Using the records below, count the lines containing "Hpost" and give only the total.

### Data provided
------------------------------
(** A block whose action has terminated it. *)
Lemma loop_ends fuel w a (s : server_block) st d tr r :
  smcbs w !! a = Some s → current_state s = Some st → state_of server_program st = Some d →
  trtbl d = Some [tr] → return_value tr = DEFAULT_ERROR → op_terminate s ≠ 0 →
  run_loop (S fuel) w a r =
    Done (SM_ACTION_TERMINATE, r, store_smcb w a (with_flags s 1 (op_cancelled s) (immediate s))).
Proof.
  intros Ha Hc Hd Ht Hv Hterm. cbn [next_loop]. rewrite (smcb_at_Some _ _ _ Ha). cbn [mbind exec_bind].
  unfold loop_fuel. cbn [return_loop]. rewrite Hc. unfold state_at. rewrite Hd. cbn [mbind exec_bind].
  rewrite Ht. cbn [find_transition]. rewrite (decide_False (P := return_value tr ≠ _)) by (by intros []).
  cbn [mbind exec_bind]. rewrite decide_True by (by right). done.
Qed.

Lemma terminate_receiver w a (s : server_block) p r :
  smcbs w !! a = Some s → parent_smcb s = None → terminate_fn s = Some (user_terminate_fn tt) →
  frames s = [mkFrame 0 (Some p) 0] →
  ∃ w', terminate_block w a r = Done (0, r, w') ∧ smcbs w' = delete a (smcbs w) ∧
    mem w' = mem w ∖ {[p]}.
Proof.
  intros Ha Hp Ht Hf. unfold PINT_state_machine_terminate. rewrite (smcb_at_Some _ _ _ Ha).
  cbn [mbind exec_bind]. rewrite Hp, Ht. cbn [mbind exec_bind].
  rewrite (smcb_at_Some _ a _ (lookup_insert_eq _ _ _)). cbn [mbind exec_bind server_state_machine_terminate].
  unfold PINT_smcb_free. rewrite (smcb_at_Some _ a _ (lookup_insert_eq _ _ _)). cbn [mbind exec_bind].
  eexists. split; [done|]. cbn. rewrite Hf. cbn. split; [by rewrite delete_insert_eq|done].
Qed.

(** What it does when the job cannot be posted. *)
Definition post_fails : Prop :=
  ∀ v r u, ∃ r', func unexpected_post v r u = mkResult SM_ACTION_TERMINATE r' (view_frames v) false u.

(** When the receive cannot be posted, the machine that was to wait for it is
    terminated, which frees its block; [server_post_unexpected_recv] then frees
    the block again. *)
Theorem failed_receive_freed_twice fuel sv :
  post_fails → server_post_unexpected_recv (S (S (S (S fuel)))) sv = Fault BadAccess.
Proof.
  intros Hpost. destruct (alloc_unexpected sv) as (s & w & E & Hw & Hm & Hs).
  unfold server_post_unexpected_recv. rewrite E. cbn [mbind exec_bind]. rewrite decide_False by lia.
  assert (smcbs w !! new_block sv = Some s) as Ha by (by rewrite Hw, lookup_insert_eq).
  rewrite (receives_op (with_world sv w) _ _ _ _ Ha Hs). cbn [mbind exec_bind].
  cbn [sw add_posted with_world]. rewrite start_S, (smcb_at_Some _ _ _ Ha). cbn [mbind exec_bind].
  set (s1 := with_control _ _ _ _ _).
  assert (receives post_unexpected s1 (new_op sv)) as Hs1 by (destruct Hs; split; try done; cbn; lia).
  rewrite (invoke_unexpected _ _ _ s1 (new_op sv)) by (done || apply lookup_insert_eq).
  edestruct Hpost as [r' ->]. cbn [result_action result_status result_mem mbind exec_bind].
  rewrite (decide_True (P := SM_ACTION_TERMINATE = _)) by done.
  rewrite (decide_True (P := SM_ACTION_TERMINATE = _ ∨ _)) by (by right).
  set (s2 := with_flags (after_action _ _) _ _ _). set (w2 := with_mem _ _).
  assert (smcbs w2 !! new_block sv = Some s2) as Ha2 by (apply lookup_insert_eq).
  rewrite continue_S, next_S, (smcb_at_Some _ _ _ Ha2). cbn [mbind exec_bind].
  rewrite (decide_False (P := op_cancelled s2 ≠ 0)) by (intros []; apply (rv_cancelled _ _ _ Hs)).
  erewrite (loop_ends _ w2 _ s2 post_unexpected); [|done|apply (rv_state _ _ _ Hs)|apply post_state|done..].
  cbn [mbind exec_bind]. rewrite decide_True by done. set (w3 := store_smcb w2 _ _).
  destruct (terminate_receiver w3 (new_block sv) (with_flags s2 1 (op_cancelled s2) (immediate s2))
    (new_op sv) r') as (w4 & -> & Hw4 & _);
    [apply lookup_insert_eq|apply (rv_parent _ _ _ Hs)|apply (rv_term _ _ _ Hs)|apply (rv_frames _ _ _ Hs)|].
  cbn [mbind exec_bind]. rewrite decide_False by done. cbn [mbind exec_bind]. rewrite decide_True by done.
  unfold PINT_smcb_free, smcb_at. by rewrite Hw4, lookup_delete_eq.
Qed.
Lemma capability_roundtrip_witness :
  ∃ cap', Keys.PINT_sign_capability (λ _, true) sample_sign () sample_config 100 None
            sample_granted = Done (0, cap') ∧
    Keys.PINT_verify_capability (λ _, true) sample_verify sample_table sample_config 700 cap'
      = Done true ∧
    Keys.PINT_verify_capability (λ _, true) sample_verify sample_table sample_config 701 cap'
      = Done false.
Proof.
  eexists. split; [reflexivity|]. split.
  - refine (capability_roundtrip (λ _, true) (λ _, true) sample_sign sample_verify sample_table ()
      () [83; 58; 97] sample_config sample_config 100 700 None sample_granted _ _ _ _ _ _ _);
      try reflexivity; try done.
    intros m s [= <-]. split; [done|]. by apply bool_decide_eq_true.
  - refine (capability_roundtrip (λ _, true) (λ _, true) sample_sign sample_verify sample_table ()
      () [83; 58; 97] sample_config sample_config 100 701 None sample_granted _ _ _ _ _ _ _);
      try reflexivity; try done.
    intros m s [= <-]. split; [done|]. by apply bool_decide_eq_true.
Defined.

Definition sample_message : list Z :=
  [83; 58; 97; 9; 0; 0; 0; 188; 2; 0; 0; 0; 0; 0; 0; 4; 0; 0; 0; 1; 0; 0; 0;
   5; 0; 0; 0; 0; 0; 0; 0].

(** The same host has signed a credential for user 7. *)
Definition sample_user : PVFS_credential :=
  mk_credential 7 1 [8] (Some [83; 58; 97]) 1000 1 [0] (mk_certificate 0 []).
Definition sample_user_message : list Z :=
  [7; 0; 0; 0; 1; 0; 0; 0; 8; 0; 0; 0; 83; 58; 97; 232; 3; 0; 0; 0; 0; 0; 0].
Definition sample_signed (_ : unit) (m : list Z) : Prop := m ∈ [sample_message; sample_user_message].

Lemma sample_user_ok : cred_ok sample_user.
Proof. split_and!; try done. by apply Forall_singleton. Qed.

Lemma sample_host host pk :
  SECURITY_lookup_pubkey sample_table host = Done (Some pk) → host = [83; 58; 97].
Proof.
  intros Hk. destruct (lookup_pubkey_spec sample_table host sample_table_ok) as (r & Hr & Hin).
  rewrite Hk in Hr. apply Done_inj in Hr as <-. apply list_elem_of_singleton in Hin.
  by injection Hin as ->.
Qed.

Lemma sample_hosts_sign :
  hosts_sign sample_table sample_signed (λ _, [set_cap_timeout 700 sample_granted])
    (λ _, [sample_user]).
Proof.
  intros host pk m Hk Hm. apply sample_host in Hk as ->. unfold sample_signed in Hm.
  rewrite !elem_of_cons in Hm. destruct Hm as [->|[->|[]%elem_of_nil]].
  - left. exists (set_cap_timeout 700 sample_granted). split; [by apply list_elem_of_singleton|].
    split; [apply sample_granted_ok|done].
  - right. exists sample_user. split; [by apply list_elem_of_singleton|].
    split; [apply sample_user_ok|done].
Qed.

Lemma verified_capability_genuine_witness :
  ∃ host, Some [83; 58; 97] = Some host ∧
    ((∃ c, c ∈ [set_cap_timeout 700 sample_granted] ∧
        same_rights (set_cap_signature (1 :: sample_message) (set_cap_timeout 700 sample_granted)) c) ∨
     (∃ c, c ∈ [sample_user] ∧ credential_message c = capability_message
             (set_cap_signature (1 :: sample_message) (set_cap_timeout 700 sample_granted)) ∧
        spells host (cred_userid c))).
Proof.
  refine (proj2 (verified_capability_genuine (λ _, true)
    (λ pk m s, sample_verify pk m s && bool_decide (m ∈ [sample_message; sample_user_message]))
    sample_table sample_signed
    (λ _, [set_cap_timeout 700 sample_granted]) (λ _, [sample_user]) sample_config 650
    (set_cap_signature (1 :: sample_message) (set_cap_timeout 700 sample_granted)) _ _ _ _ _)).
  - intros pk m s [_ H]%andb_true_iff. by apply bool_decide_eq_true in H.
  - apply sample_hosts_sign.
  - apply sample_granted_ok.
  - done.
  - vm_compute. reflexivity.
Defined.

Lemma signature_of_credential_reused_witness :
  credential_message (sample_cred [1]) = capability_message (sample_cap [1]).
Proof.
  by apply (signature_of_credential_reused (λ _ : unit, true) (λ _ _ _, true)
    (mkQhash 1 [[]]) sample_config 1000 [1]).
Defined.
------------------------------
### Response area
2